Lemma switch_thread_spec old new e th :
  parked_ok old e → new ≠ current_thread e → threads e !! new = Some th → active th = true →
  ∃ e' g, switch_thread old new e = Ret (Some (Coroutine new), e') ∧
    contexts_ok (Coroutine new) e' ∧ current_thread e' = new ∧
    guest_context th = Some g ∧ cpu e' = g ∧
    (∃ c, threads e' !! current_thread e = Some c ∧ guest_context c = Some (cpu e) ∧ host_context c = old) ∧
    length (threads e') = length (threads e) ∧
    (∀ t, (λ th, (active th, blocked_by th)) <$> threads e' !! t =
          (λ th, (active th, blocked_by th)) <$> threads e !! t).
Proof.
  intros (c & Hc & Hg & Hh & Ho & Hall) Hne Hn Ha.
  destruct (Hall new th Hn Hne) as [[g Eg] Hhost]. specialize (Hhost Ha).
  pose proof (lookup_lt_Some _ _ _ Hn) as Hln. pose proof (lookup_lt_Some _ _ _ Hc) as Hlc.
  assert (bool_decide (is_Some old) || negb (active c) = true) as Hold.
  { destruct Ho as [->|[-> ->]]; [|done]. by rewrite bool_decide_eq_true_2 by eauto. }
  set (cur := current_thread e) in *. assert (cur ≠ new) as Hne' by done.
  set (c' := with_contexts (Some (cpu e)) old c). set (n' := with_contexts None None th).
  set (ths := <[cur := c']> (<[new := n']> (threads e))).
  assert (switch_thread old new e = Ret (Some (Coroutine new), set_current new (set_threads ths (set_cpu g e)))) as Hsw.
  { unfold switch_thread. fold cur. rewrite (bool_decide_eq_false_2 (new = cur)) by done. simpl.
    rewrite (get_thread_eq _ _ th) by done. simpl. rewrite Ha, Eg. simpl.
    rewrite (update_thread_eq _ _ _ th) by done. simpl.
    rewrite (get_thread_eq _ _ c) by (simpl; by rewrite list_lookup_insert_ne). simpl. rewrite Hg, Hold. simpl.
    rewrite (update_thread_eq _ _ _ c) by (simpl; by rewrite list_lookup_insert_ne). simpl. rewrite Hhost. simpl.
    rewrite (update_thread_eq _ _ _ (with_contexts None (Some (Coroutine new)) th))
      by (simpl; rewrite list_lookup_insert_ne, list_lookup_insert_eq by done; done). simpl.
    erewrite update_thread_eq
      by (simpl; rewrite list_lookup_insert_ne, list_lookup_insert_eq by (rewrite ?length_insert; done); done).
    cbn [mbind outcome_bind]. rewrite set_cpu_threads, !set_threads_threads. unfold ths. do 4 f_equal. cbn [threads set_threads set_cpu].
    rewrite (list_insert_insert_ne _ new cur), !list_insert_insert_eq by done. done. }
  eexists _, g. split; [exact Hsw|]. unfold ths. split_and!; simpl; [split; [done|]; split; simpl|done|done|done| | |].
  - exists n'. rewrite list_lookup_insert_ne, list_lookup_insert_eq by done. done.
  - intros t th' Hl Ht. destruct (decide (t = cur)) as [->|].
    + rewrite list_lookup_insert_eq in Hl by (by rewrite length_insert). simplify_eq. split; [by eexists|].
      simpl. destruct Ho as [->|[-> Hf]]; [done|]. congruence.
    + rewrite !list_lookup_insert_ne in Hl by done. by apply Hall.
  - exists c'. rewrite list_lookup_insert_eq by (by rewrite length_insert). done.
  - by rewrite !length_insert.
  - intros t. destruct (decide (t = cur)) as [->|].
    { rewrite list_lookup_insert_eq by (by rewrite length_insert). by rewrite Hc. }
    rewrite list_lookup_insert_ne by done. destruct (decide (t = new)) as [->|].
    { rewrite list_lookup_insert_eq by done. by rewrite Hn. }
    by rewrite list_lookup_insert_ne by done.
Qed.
^^^^^^^^
*YOUR OBJECTIVE*
Go through the records above and return each line in which the word "split" occurs.

*SOLUTION FOR THIS PROBLEM*
  eexists _, g. split; [exact Hsw|]. unfold ths. split_and!; simpl; [split; [done|]; split; simpl|done|done|done| | |].
    + rewrite list_lookup_insert_eq in Hl by (by rewrite length_insert). simplify_eq. split; [by eexists|].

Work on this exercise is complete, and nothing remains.